ÉPALE279-MONTE Y CULEBRA

POR JOSÉ ROBERTO DUQUE • @JROBERTODUQUE

Yo sí: en mi adolescencia me masturbaba en el santísimo nombre del culo de Tatiana Capote y, más muchacho aún, me enamoré de la sonrisa y la actitud serena de Caridad Canelón. Esas tipas estaban buenas, hermano, y además venían recubiertas de cierto halo de propiedades mágicas: eran figuras de televisión.

Así como a mí me fascinaban esos seres irreales a mis hermanas mayores les fascinaban otros: a ellas las vi suspirar por Nino Bravo, más de un Elvis Presley y docenas de Sandros, Rafaeles y hasta un Trino Mora (pagaría por verlas suspirando por ESO en este momento). Por supuesto que el fenómeno no era exclusivo de mi familia sino que tenía alcance nacional, y seguramente mundial.

Sucede que esos personajes de vez en cuando se aparecían en el mundo real y la cosa podía convertirse en motín, porque apenas se dejaban ver en una calle, playa o centro comercial la gente se arremolinaba para verlos o hablarles y era más o menos normal que las chicas se fueran en sangre y comenzaran a gritar, histéricas, nomás porque Guillermo Dávila se dignó tocarlas, besarlas o saludarlas. Otras simplemente se desmayaban, pasando o sin pasar por la etapa del orgasmo y la locura.

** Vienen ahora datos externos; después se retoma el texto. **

(* ===== verification/BoolRewriterSound.v ===== *)
(** * BoolRewriterSound: the operators of [bool_rewriter] preserve meaning and sort, and return

    Disjunctions and conjunctions, [distinct], the conditionals and the dispatch of [mk_app], over
    the negations, equations and local contexts of [BoolRewriterProofs]; then the properties. *)
From S2P Require Import Prelude.
From S2P Require Import Expr.
From S2P Require Import BoolRewriter.
From S2P Require Import BoolRewriterProofs.
From Stdlib Require Import ZArith Lia.
From stdpp Require Import base tactics option list numbers.
Import expr_facts bool_rewriter term_meaning eq_not eq_not_sound contexts flat_cores and_core mok_calculus
  local_context local_context_terms local_context_loop.
Open Scope Z_scope.

Module Import junctions.

Section Sorting.
Context (lt : expr -> expr -> bool).

Lemma insert_sorted_perm x l : insert_sorted lt x l ≡ₚ x :: l.
Proof.
  induction l as [|y l IH]; [done|]. cbn. destruct (lt x y); [done|]. rewrite IH. apply perm_swap.
Qed.

Lemma sort_exprs_perm l : sort_exprs lt l ≡ₚ l.
Proof. induction l as [|x l IH]; [done|]. cbn. by rewrite insert_sorted_perm, IH. Qed.

End Sorting.

Section Junctions.
Context `{TheoryLaws} (ast_lt : expr -> expr -> bool) (P : params).

Lemma existsb_perm l1 l2 : l1 ≡ₚ l2 -> existsb holds l1 = existsb holds l2.
Proof. induction 1; cbn; try congruence. by destruct (holds x), (holds y). Qed.

Lemma bsem_or_sorted l : Forall formula l -> bsem (e_or (sort_exprs ast_lt l)) (existsb holds l).
Proof.
  intros Hf. rewrite <- (existsb_perm _ _ (sort_exprs_perm ast_lt l)). apply bsem_or.
  by rewrite (sort_exprs_perm ast_lt l).
Qed.

Lemma mk_nflat_or_core_ok args : Forall formula args ->
  mok (mk_nflat_or_core ast_lt P args) (core_ok (existsb holds args)).
Proof.
  intros Hf. pose proof (nflat_or_loop_ok ast_lt args [] [] false None [] Hf lits_nil clean_nil) as Hr.
  unfold mk_nflat_or_core. destruct (nflat_or_loop _ _ _ _ _ _ _) as [[s out]|]; cbn in Hr; [|apply mok_ret; cbn; by rewrite Hr].
  destruct Hr as (F & _ & E & _ & _). rewrite <- E. destruct out as [|x [|y out]].
  - by apply mok_ret.
  - apply mok_ret. cbn. rewrite orb_false_r. apply formula_bsem. by inversion F.
  - eapply mok_bind with (Q := fun _ : Z => True); [by apply mok_get|]. intros c _.
    eapply mok_bind with (Q := loop_result (existsb holds (x :: y :: out))).
    { destruct (m_local_ctx P && _); [by apply local_ctx_simp_ok|by apply mok_ret]. }
    intros [r|] Hr; [by apply mok_ret|]. destruct s; apply mok_ret; [by apply bsem_or_sorted|done].
Qed.

Lemma span_or_app args : forall l r, span_or args = (l, r) -> args = l ++ r.
Proof.
  induction args as [|x args IH]; intros l r; cbn; [by intros [= <- <-]|].
  destruct (is_or x); [by intros [= <- <-]|]. destruct (span_or args) as [l' r']. intros [= <- <-].
  cbn. f_equal. by apply IH.
Qed.

Lemma flat_or_loop_ok args : forall prev ordered flat o out, Forall formula (flat ++ args) ->
  flat_or_loop ast_lt args prev ordered flat = (o, out) ->
  Forall formula out /\ existsb holds out = existsb holds (flat ++ args).
Proof.
  induction args as [|x args IH]; intros prev ordered flat o out Hf E; cbn [flat_or_loop] in E.
  { injection E as _ <-. by rewrite app_nil_r in *. }
  assert (forall l, Forall formula l -> existsb holds l = holds x ->
    Forall formula ((flat ++ l) ++ args) /\ existsb holds ((flat ++ l) ++ args) = existsb holds (flat ++ x :: args)) as Hstep.
  { intros l Fl El. apply Forall_app in Hf as [Ff Fx]. inversion Fx. split; [by rewrite !Forall_app|].
    rewrite !existsb_app. cbn [existsb]. rewrite El. by rewrite orb_assoc. }
  apply Forall_app in Hf as [Ff [Fx Fa]%list.Forall_cons].
  destruct (is_or x) eqn:O.
  - destruct x as [| | | | | | | |l| | |]; try done. destruct (Hstep l) as [F' E']; [by apply formula_or|done|].
    rewrite <- E'. by eapply IH.
  - destruct (Hstep [x]) as [F' E']; [by constructor|cbn; by rewrite orb_false_r|].
    rewrite <- E'. eapply IH; [done|]. destruct x; try done; exact E.
Qed.

Lemma mk_flat_or_core_ok args : Forall formula args ->
  mok (mk_flat_or_core ast_lt P args) (core_ok (existsb holds args)).
Proof.
  intros Hf. unfold mk_flat_or_core. destruct (span_or args) as [first rest] eqn:Es.
  destruct rest as [|x rest]; [by apply mk_nflat_or_core_ok|].
  destruct (flat_or_loop _ _ _ _ _) as [ordered flat] eqn:Ef. apply span_or_app in Es as ->.
  destruct (flat_or_loop_ok _ _ _ _ _ _ Hf Ef) as [F E]. rewrite <- E.
  eapply mok_bind; [by apply mk_nflat_or_core_ok|]. intros c Hc. apply mok_ret.
  destruct c as [|s r]; [|done]. cbn. destruct ordered; [by apply bsem_or|by apply bsem_or_sorted].
Qed.

Lemma mk_or_core_ok args : Forall formula args -> mok (mk_or_core ast_lt P args) (core_ok (existsb holds args)).
Proof. intros Hf. unfold mk_or_core. destruct (m_flat P); [by apply mk_flat_or_core_ok|by apply mk_nflat_or_core_ok]. Qed.

Lemma mk_or_ok args : Forall formula args ->
  mok (mk_or ast_lt P args) (fun r => bsem r (existsb holds args)).
Proof.
  intros Hf. eapply mok_bind; [by apply mk_or_core_ok|]. intros c Hc. apply mok_ret.
  destruct c; [by apply bsem_or|done].
Qed.

Lemma mk_not_mok {B} t b (f : expr -> M B) (R : B -> Prop) : bsem t b ->
  (forall r, bsem r (negb b) -> mok (f r) R) -> mok (r ← lift (mk_not P t); f r) R.
Proof. intros Ht Hf. destruct (mk_not_ok P t b Ht) as (r & E & Hr & _). eapply mok_some; [done|by apply Hf]. Qed.

Lemma lift_mk_not_ok t b : bsem t b -> mok (lift (mk_not P t)) (fun r => bsem r (negb b)).
Proof. intros Ht. destruct (mk_not_ok P t b Ht) as (r & E & Hr & _). apply mok_lift. by exists r. Qed.

Lemma mapM_not_ok l : Forall formula l ->
  exists l', mapM (mk_not P) l = Some l' /\ Forall formula l' /\ existsb holds l' = negb (forallb holds l).
Proof.
  induction 1 as [|x l Hx Hl (l' & E & F & Eh)]; [by exists []|].
  destruct (mk_not_ok P x (holds x)) as (r & Er & Hr & _); [by apply formula_bsem|].
  exists (r :: l'). split_and!.
  - change (mapM (mk_not P) (x :: l)) with (y ← mk_not P x; k ← mapM (mk_not P) l; mret (y :: k)).
    by rewrite Er, E.
  - constructor; [by eapply bsem_formula|done].
  - cbn [existsb forallb]. rewrite Eh, (bsem_holds _ _ Hr). by rewrite negb_andb.
Qed.

Lemma mk_and_as_or_ok args : Forall formula args ->
  mok (mk_and_as_or ast_lt P args) (fun r => bsem r (forallb holds args)).
Proof.
  intros Hf. destruct (mapM_not_ok args Hf) as (l' & E & F & Eh). eapply mok_some; [exact E|].
  eapply mok_bind; [by apply mk_or_ok|]. intros t Ht. rewrite <- (negb_involutive (forallb holds args)), <- Eh.
  by apply lift_mk_not_ok.
Qed.

Lemma mk_and_core_ok args : Forall formula args -> mok (mk_and_core ast_lt P args) (core_ok (forallb holds args)).
Proof.
  intros Hf. unfold mk_and_core. destruct (m_elim_and P).
  - eapply mok_bind; [by apply mk_and_as_or_ok|]. intros r Hr. by apply mok_ret.
  - destruct (m_flat P); apply mok_ret; [by apply mk_flat_and_core_ok|by apply mk_nflat_and_core_ok].
Qed.
(* ===== verification/BddProofs.v ===== *)
(** * BddProofs: the node store of [bdd_manager] and the functions its nodes denote *)
From S2P Require Import Prelude.
From S2P Require Import Bdd.
From Stdlib Require Import ZArith Lia.
From stdpp Require Import base tactics option list numbers gmap sets.
Import bdd_manager.

(** ** Diagrams and the boolean functions they denote *)

Module Import diagrams.

(** An assignment gives a truth value to each level. *)
Definition assignment := nat -> bool.
Definition set_level (l : nat) (v : bool) (ρ : assignment) : assignment :=
  fun k => if k =? l then v else ρ k.

Definition lvl (ns : list bdd_node) (b : BDD) : nat := default 0 (m_level <$> ns !! b).
Definition rc (ns : list bdd_node) (b : BDD) : nat := default 0 (m_refcount <$> ns !! b).

(** A node made by [make_node], and not freed; a diagram. *)
Definition used (ns : list bdd_node) (b : BDD) : Prop :=
  11 <= b /\ exists n, ns !! b = Some n /\ m_lo n <> m_hi n.
Definition valid (ns : list bdd_node) (b : BDD) : Prop := b <= 1 \/ used ns b.

(** The height of a diagram: constants are below every level. *)
Definition rank (ns : list bdd_node) (b : BDD) : nat := if b <=? 1 then 0 else S (lvl ns b).

(** A diagram that a node at level [l] may have as a child. *)
Definition child_ok (ns : list bdd_node) (l : nat) (c : BDD) : Prop := valid ns c /\ rank ns c <= l.

Definition level_ok (l : nat) : Prop := (N.of_nat l < 4194304)%N.

Record nodes_ok (ns : list bdd_node) : Prop := {
  nodes_dummy : forall i, i < 11 -> ns !! i = Some (Node max_rc 0 0 0 i);
  nodes_index : forall i n, ns !! i = Some n -> m_index n = i;
  nodes_node : forall i n, ns !! i = Some n -> 11 <= i ->
    (m_lo n = 0 /\ m_hi n = 0) \/
    (m_lo n <> m_hi n /\ level_ok (m_level n) /\
     child_ok ns (m_level n) (m_lo n) /\ child_ok ns (m_level n) (m_hi n)) }.

(** No two nodes for the same triple. *)
Definition nodes_unique (ns : list bdd_node) : Prop := forall i j n m,
  ns !! i = Some n -> ns !! j = Some m -> used ns i -> used ns j -> node_key n = node_key m -> i = j.

Fixpoint eval (ns : list bdd_node) (fuel : nat) (b : BDD) (ρ : assignment) : bool :=
  match fuel with
  | O => false
  | S fuel' =>
      if b =? 1 then true
      else if b =? 0 then false
      else match ns !! b with
           | Some n => eval ns fuel' (if ρ (m_level n) then m_hi n else m_lo n) ρ
           | None => false
           end
  end.

(** The function a diagram denotes. *)
Definition den (ns : list bdd_node) (b : BDD) (ρ : assignment) : bool := eval ns (S (rank ns b)) b ρ.

Lemma used_lookup ns b : used ns b -> exists n, ns !! b = Some n /\ m_lo n <> m_hi n /\
  lvl ns b = m_level n /\ rank ns b = S (m_level n).
Proof.
  intros (Hb & n & E & Hn). exists n. unfold rank, lvl. rewrite E. cbn.
  destruct (Nat.leb_spec b 1); [lia|done].
Qed.
(** A literal is made. *)
Lemma make_literal v x k s l h : making v x (S k) s -> level_ok v -> l <= 1 -> h <= 1 -> l <> h ->
  exists r s', make_node v l h s = Done r s' /\ making v x k s' /\ grows (m_nodes s) (m_nodes s') /\
    m_var2bdd s' = m_var2bdd s /\ m_var2level s' = m_var2level s /\
    used (m_nodes s') r /\ exists n, m_nodes s' !! r = Some n /\ node_key n = (v, l, h).
Proof.
  intros [Cl E Hy F] Hv Hl Hh Hne. pose proof (cl_wf _ _ Cl) as W.
  assert (forall c, c <= 1 -> child_ok (m_nodes s) v c) as Hc by (intros c Hc; split; [by left|rewrite rank_const by done; lia]).
  destruct (make_node_done s v l h (node_post s v l h)) as (r & s' & Er & [W' F' P V R D K Fr]); [by intros E0; rewrite E0 in F; cbn in F; lia|apply make_node_ok; auto using prot_const|].
  exists r, s'. destruct Fr as [G Hfree]; [by intros E0; rewrite E0 in F; cbn in F; lia|].
  destruct (frame_rest _ _ F') as [R1 R2 R3 R4 R5 R6 R7].
  split; [done|]. split; [|split; [done|split_and!; try done; by apply K]].
  split; [|congruence|by rewrite R2|lia].
  split; [done|by rewrite P; apply Cl|by rewrite R1; apply Cl|by intros b Hb%elem_of_nil|].
  intros b. rewrite (frame_rc _ _ F'). apply Cl.
Qed.

(** The count of a literal is saturated. *)
Lemma saturate v x k s r : making v x k s -> used (m_nodes s) r -> making v x k (recount r max_rc s).
Proof.
  intros [[W P St V Co] E Hy F] Hu. split; try done. split; try done.
  - apply recount_wf; auto.
  - by intros b Hb%elem_of_nil.
  - intros b. destruct (decide (r = b)) as [<-|Hne].
    + left. rewrite recount_rc by (apply valid_bound; [apply W|by right]). by rewrite decide_True.
    + specialize (Co b). unfold rc in *. rewrite recount_lookup, decide_False by done. exact Co.
Qed.

Lemma saturated r k s : used (m_nodes s) r -> exists n n', m_nodes s !! r = Some n /\
  m_nodes (recount r k s) !! r = Some n' /\ m_refcount n' = k /\ node_key n' = node_key n.
Proof.
  intros (_ & n & E & _). destruct (recount_back s r k r n E) as (n' & E' & E1 & E2 & E3 & E4).
  exists n, n'. rewrite decide_True in E4 by done. split_and!; try done. unfold node_key. congruence.
Qed.


(** A counted literal. *)
Definition literal (s : manager) (b v l h : nat) : Prop :=
  used (m_nodes s) b /\ exists n, m_nodes s !! b = Some n /\ m_refcount n = max_rc /\ node_key n = (v, l, h).

(** The next variable, when its literals are pushed and counted. *)
Lemma reserve_vars v k s p q : making v [p; q] k s -> literal s p v 0 1 -> literal s q v 1 0 ->
  making (S v) [] k (set_vars (m_var2bdd s) (m_var2level s ++ [v]) (m_level2var s ++ [v]) s).
Proof.
  intros [Cl E (y & Ey & Ly) F] Lp Lq. destruct (core_vars s (wf_core s (cl_wf _ _ Cl))) as [V1 V2 V3 V4 V5].
  split; [|cbn; rewrite length_app; cbn; lia| |done].
  2: { exists (m_var2bdd s). cbn. rewrite app_nil_r, Ey, length_app, Ly. cbn. split; [done|lia]. }
  apply set_vars_client; [done|]. split; cbn [set_vars m_var2level m_level2var m_var2bdd m_nodes]; rewrite ?length_app, ?E; cbn [length].
  - rewrite seq_app. rewrite V1 at 1. by rewrite E.
  - by rewrite V2.
  - rewrite Ey, length_app. cbn. lia.
  - intros u b Hu Hb. destruct (decide (u = v)) as [->|Hne]; [|apply V4; [lia|done]].
    rewrite Ey, <- Ly in Hb. rewrite list_lookup_middle in Hb by done. by injection Hb as <-.
  - intros u b Hu Hb. destruct (decide (u = v)) as [->|Hne]; [|apply V5; [lia|done]].
    replace (2 * v + 1) with (length (y ++ [p])) in Hb by (rewrite length_app; cbn; lia).
    rewrite Ey in Hb. change [p; q] with ([p] ++ [q]) in Hb. rewrite app_assoc, list_lookup_middle in Hb by done. by injection Hb as <-.
Qed.

Lemma literal_saturated s b c v l h : used (m_nodes s) c -> literal s b v l h -> literal (recount c max_rc s) b v l h.
Proof.
  intros Hc (Hu & n & E & Er & Ek). split; [by apply recount_used|]. destruct (recount_back s c max_rc b n E) as (n' & E' & E1 & E2 & E3 & E4).
  exists n'. unfold node_key in *. rewrite E1, E2, E3. split; [done|]. split; [|done]. rewrite E4. by case_decide.
Qed.

Lemma saturated_literal s b v l h n : used (m_nodes s) b -> m_nodes s !! b = Some n -> node_key n = (v, l, h) ->
  literal (recount b max_rc s) b v l h.
Proof.
  intros Hu E Ek. destruct (saturated b max_rc s Hu) as (m & n' & E1 & E2 & E3 & E4). assert (m = n) as -> by congruence.
  split; [by apply recount_used|]. exists n'. split_and!; [done|done|congruence].
Qed.
(* ===== verification/Heap.v ===== *)
(** * Heap: the binary heap of integers with an index ([util/heap.h])

    One definition per member of [heap<LT>].  Values are integers and positions natural numbers (a
    position is an [int] in the source, so the model is exact up to 2^30 values).  [lt] is the functor
    [LT], an argument of every operation since clients change what it compares between calls.  An
    access outside a vector is [None]. *)
From S2P Require Import Prelude.
From Stdlib Require Import ZArith Lia.
From stdpp Require Import base tactics option list numbers gmap sorting.
Open Scope nat_scope.

(** Vectors indexed by a value. *)
Definition rdz {A} (a : list A) (v : Z) : option A := if (v <? 0)%Z then None else rd a (Z.to_nat v).
Definition wrz {A} (a : list A) (v : Z) (x : A) : option (list A) := if (v <? 0)%Z then None else wr a (Z.to_nat v) x.

Record heap := Heap { m_values : list Z; m_value2indices : list nat }.

Module heap_ops.

Definition left (i : nat) : nat := 2 * i.
Definition right (i : nat) : nat := 2 * i + 1.
Definition parent (i : nat) : nat := i / 2.

(** [m_values[idx] = val; m_value2indices[val] = idx] *)
Definition put (idx : nat) (val : Z) (h : heap) : option heap :=
  vals ← wr (m_values h) idx val; ind ← wrz (m_value2indices h) val idx; Some (Heap vals ind).

Section Ops.
Context (lt : Z -> Z -> bool).

Fixpoint up_loop (fuel : nat) (val : Z) (idx : nat) (h : heap) : option (nat * heap) :=
  match fuel with
  | O => None
  | S fuel' =>
      let parent_idx := parent idx in
      if parent_idx =? 0 then Some (idx, h)
      else
        pv ← rd (m_values h) parent_idx;
        if negb (lt val pv) then Some (idx, h)
        else h ← put idx pv h; up_loop fuel' val parent_idx h
  end.
Definition move_up (idx : nat) (h : heap) : option heap :=
  val ← rd (m_values h) idx;
  '(idx, h) ← up_loop (S idx) val idx h;
  put idx val h.

Fixpoint down_loop (fuel : nat) (sz : nat) (val : Z) (idx : nat) (h : heap) : option (nat * heap) :=
  match fuel with
  | O => None
  | S fuel' =>
      let left_idx := left idx in
      if sz <=? left_idx then Some (idx, h)
      else
        let right_idx := right idx in
        min_idx ← (if right_idx <? sz then
                     r ← rd (m_values h) right_idx; l ← rd (m_values h) left_idx;
                     Some (if lt r l then right_idx else left_idx)
                   else Some left_idx);
        min_value ← rd (m_values h) min_idx;
        if negb (lt min_value val) then Some (idx, h)
        else h ← put idx min_value h; down_loop fuel' sz val min_idx h
  end.
Definition move_down (idx : nat) (h : heap) : option heap :=
  val ← rd (m_values h) idx;
  let sz := length (m_values h) in
  '(idx, h) ← down_loop (S sz) sz val idx h;
  put idx val h.

(** [m_value2indices.resize(s, 0)] *)
Definition set_bounds (s : nat) (h : heap) : heap :=
  let ind := m_value2indices h in
  Heap (m_values h) (take s ind ++ replicate (s - length ind) 0).
Definition mk_heap (s : nat) : heap := set_bounds s (Heap [(-1)%Z] []).
Definition empty (h : heap) : bool := length (m_values h) =? 1.
Definition contains (h : heap) (val : Z) : option bool :=
  if (val <? Z.of_nat (length (m_value2indices h)))%Z then
    i ← rdz (m_value2indices h) val; Some (negb (i =? 0))
  else Some false.
Definition reset (h : heap) : heap :=
  if empty h then h else Heap [(-1)%Z] (replicate (length (m_value2indices h)) 0).
Definition clear (h : heap) : heap := reset h.
Definition get_bounds (h : heap) : nat := length (m_value2indices h).
(** The number of indices, not of values. *)
Definition size (h : heap) : nat := length (m_value2indices h).
Definition reserve (s : nat) (h : heap) : heap := if length (m_value2indices h) <? s then set_bounds s h else h.
Definition min_value (h : heap) : option Z := rd (m_values h) 1.

(** [m_value2indices[val] = 0; m_values.pop_back()] *)
Definition drop_last (val : Z) (h : heap) : option heap :=
  ind ← wrz (m_value2indices h) val 0; Some (Heap (take (length (m_values h) - 1) (m_values h)) ind).

Definition erase_min (h : heap) : option (Z * heap) :=
  result ← rd (m_values h) 1;
  if length (m_values h) =? 2 then h ← drop_last result h; Some (result, h)
  else
    last_val ← rd (m_values h) (length (m_values h) - 1);
    h ← put 1 last_val h;
    h ← drop_last result h;
    h ← move_down 1 h;
    Some (result, h).

Definition erase (val : Z) (h : heap) : option heap :=
  idx ← rdz (m_value2indices h) val;
  if idx =? length (m_values h) - 1 then drop_last val h
  else
    last_val ← rd (m_values h) (length (m_values h) - 1);
    h ← put idx last_val h;
    h ← drop_last val h;
    let parent_idx := parent idx in
    up ← (if negb (parent_idx =? 0) then pv ← rd (m_values h) parent_idx; Some (lt last_val pv) else Some false);
    if up : bool then move_up idx h else move_down idx h.

Definition decreased (val : Z) (h : heap) : option heap := i ← rdz (m_value2indices h) val; move_up i h.
Definition increased (val : Z) (h : heap) : option heap := i ← rdz (m_value2indices h) val; move_down i h.

Definition insert (val : Z) (h : heap) : option heap :=
  let idx := length (m_values h) in
  ind ← wrz (m_value2indices h) val idx;
  move_up idx (Heap (m_values h ++ [val]) ind).

(** The values from [begin()] to [end()]. *)
Definition values (h : heap) : list Z := drop 1 (m_values h).

Definition swap (h other : heap) : heap * heap := (other, h).

(** [todo] has its back at the head. *)
Fixpoint find_le_loop (fuel : nat) (val : Z) (h : heap) (todo : list nat) (result : list Z) : option (list Z) :=
  match fuel, todo with
  | O, _ => None
  | S _, [] => Some result
  | S fuel', index :: todo =>
      match m_values h !! index with
      | Some v =>
          if negb (lt val v) then find_le_loop fuel' val h (right index :: left index :: todo) (result ++ [v])
          else find_le_loop fuel' val h todo result
      | None => find_le_loop fuel' val h todo result
      end
  end.
Definition find_le (val : Z) (h : heap) (result : list Z) : option (list Z) :=
  find_le_loop (2 * length (m_values h) + 2) val h [1] result.

End Ops.
End heap_ops.
(* ===== verification/HeapProofs.v ===== *)
(** * HeapProofs: the invariant of the heap, and that every operation keeps it *)
From S2P Require Import Prelude.
From S2P Require Import Heap.
From Stdlib Require Import ZArith Lia Permutation.
From stdpp Require Import base tactics option list numbers gmap sorting.
Import heap_ops.
Open Scope nat_scope.

(** ** Positions *)

Lemma parent_cases i : i = 2 * parent i \/ i = 2 * parent i + 1.
Proof. unfold parent. pose proof (Nat.div_mod_eq i 2). pose proof (Nat.mod_upper_bound i 2). lia. Qed.
Lemma parent_left i : parent (left i) = i.
Proof. pose proof (parent_cases (left i)). unfold left in *. lia. Qed.
Lemma parent_right i : parent (right i) = i.
Proof. pose proof (parent_cases (right i)). unfold right in *. lia. Qed.
Lemma children i j : parent j = i -> j = left i \/ j = right i.
Proof. intros <-. unfold left, right. apply parent_cases. Qed.
#[global] Opaque parent.

(** Arithmetic on positions, with the equation of each parent. *)
Ltac plia :=
  repeat match goal with
  | H : context [parent ?i] |- _ => lazymatch goal with _ : i = 2 * parent i \/ _ |- _ => fail | _ => pose proof (parent_cases i) end
  | |- context [parent ?i] => lazymatch goal with _ : i = 2 * parent i \/ _ |- _ => fail | _ => pose proof (parent_cases i) end
  end; unfold left, right in *; lia.

(** ** Vectors *)

Lemma rdz_nat {A} (a : list A) (v : Z) : (0 <= v)%Z -> rdz a v = a !! Z.to_nat v.
Proof. intros Hv. unfold rdz, rd. by destruct (Z.ltb_spec v 0); [lia|]. Qed.

Lemma rdz_Some {A} (a : list A) v x : rdz a v = Some x -> (0 <= v < Z.of_nat (length a))%Z.
Proof.
  unfold rdz, rd. destruct (Z.ltb_spec v 0); [done|]. intros E%lookup_lt_Some. lia.
Qed.

Lemma rdz_is_Some {A} (a : list A) v : (0 <= v < Z.of_nat (length a))%Z -> is_Some (rdz a v).
Proof. intros Hv. rewrite rdz_nat by lia. apply lookup_lt_is_Some_2. lia. Qed.

Lemma wrz_ok {A} (a : list A) v x : (0 <= v < Z.of_nat (length a))%Z -> exists b, wrz a v x = Some b /\
  length b = length a /\ forall w, rdz b w = if decide (w = v) then Some x else rdz a w.
Proof.
  intros Hv. unfold wrz. destruct (Z.ltb_spec v 0); [lia|]. rewrite wr_ok by lia. eexists. split; [done|].
  rewrite length_insert. split; [done|]. intros w. unfold rdz, rd. destruct (Z.ltb_spec w 0) as [Hw|Hw].
  - rewrite decide_False by lia. done.
  - case_decide as E; [subst; apply list_lookup_insert_eq; lia|]. apply list_lookup_insert_ne. lia.
Qed.

(** ** The invariant *)

Record wf (h : heap) : Prop := {
  wf_dummy : m_values h !! 0 = Some (-1)%Z;
  wf_at : forall i v, m_values h !! S i = Some v -> rdz (m_value2indices h) v = Some (S i);
  wf_index : forall v i, rdz (m_value2indices h) v = Some (S i) -> m_values h !! S i = Some v }.

Definition member (h : heap) (v : Z) : Prop := exists i, m_values h !! S i = Some v.

Lemma wf_inj h i j v : wf h -> m_values h !! S i = Some v -> m_values h !! S j = Some v -> i = j.
Proof. intros W Hi Hj. apply (wf_at h W) in Hi, Hj. congruence. Qed.

Lemma member_values h v : member h v <-> v ∈ values h.
Proof.
  unfold member, values. rewrite list_elem_of_lookup. by setoid_rewrite lookup_drop.
Qed.

Lemma values_nodup h : wf h -> NoDup (values h).
Proof.
  intros W. apply NoDup_alt. intros i j v. unfold values. rewrite !lookup_drop. intros Hi Hj.
  by apply (wf_inj h i j v).
Qed.

Lemma member_bound h v : wf h -> member h v -> (0 <= v < Z.of_nat (get_bounds h))%Z.
Proof. intros W [i Hi]. eapply rdz_Some, (wf_at h W), Hi. Qed.

Lemma contains_ok h v : wf h -> (0 <= v)%Z -> exists b, contains h v = Some b /\ (b = true <-> member h v).
Proof.
  intros W Hv. unfold contains. destruct (Z.ltb_spec v (Z.of_nat (length (m_value2indices h)))) as [Hb|Hb].
  - destruct (rdz_is_Some (m_value2indices h) v) as [i E]; [lia|]. rewrite E. cbn [mbind option_bind]. eexists. split; [done|].
    destruct i as [|i]; cbn; (split; [intros; try done|intros [j Hj]]).
    + apply (wf_at h W) in Hj. congruence.
    + exists i. by apply (wf_index h W).
    + done.
  - eexists. split; [done|]. split; [done|]. intros Hm%(member_bound h v W). unfold get_bounds in Hm. lia.
Qed.

(** The position of a value. *)
Lemma index_of h v : wf h -> member h v -> exists i, rdz (m_value2indices h) v = Some (S i) /\ m_values h !! S i = Some v.
Proof. intros W [i Hi]. exists i. split; [by apply (wf_at h W)|done]. Qed.

(** [put] at a position, in range. *)
Lemma put_ok h idx v : idx < length (m_values h) -> (0 <= v < Z.of_nat (get_bounds h))%Z ->
  exists g, put idx v h = Some g /\ length (m_values g) = length (m_values h) /\ get_bounds g = get_bounds h /\
  (forall k, m_values g !! k = if decide (k = idx) then Some v else m_values h !! k) /\
  (forall w, rdz (m_value2indices g) w = if decide (w = v) then Some idx else rdz (m_value2indices h) w).
Proof.
  intros Hi Hv. unfold put. rewrite wr_ok by done. cbn [mbind option_bind].
  destruct (wrz_ok (m_value2indices h) v idx) as (ind & -> & El & Hind); [done|]. eexists. split; [done|].
  cbn [m_values m_value2indices get_bounds]. rewrite length_insert. split_and!; [done|done| |done].
  intros k. case_decide as E; [subst; by apply list_lookup_insert_eq|]. by apply list_lookup_insert_ne.
Qed.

Tatiana Capote real y su real culo en realidad existieron; una amiga mía estudió con ella en bachillerato. Nunca la vi en persona, pero en los años 80, cuando me mudé a Caracas, se me empezaron a aparecer figuras de ese mundo irreal en la calle. Un día, a mediados de los años 90, andaba por la actual sede de Uneartes (antes Ateneo de Caracas) y se me acercó un hombre en evidente situación de indigencia, ofreciéndome leerme el tarot a cambio de algo de plata. Era alguien demasiado conocido como para no sobresaltarme: era aquel actor de teatro, cine y televisión (película Sicario, y otras) de nombre Hugo Márquez: cabeza rapada, grandes bigotes, acento uruguayo como su nacionalidad. Así que los actores tienen una vida, y puede ser esta clase de vida. Carlos Mata tal vez nunca se pegó en la vida real a Tatiana, pero había que tenerle envidia a ese coñoemadre, a quien le pagaban por zamparle esos tremendos lengüetazos y manoseos a la diva, de lunes a viernes a las 9 de la noche por su erre ce te ve.

En el año 2002, cuando la burguesía en pleno decidió acabar con el gobierno de Hugo Chávez, las figuras mediáticas fueron utilizadas (no: se prestaron decidida y conscientemente) para difundir mensajes que llamaban a derrocar al rrrégimen. Volvió a ocurrir en 2007, cuando el Gobierno decidió despojar a las empresas 1BC de la señal abierta que utilizaba para difundir mensajes de guerra y desprecio al pueblo pobre y a su presidente. El lanzacohetes RCTV empleó sus últimos meses de transmisión en tratar de convencernos de que atacar a Marcel Granier era atacarlos a ellos, los ídolos de nuestra infancia, los personajes que nos formaron sentimentalmente en masa a los venezolanos.

Mucha gente cedió al violento y muy eficaz chantaje emocional. Yo vi a Caridad Canelón (quien de paso lleva mi apellido materno) y a Tatiana Capote llamar a la gente a alzarse contra el Gobierno, casi entre lágrimas, con la misma actitud que me enamoraron o me erotizaron en los años 70 y 80. Aquello era una pelea monumental y decisiva entre nuestros afectos remotos y nuestra conciencia de la Historia: era el país irreal enfrentado al país real para exterminarlo, para aplastarlo y volver al reino del dandi que dejaba a su mujer sifrina para cogerse a la cachifa con suerte y buen culo. Por supuesto, y evidentemente, que ganó Chávez y ganó la Historia. Este país ya no se hace la paja ni se enamora de ilusiones.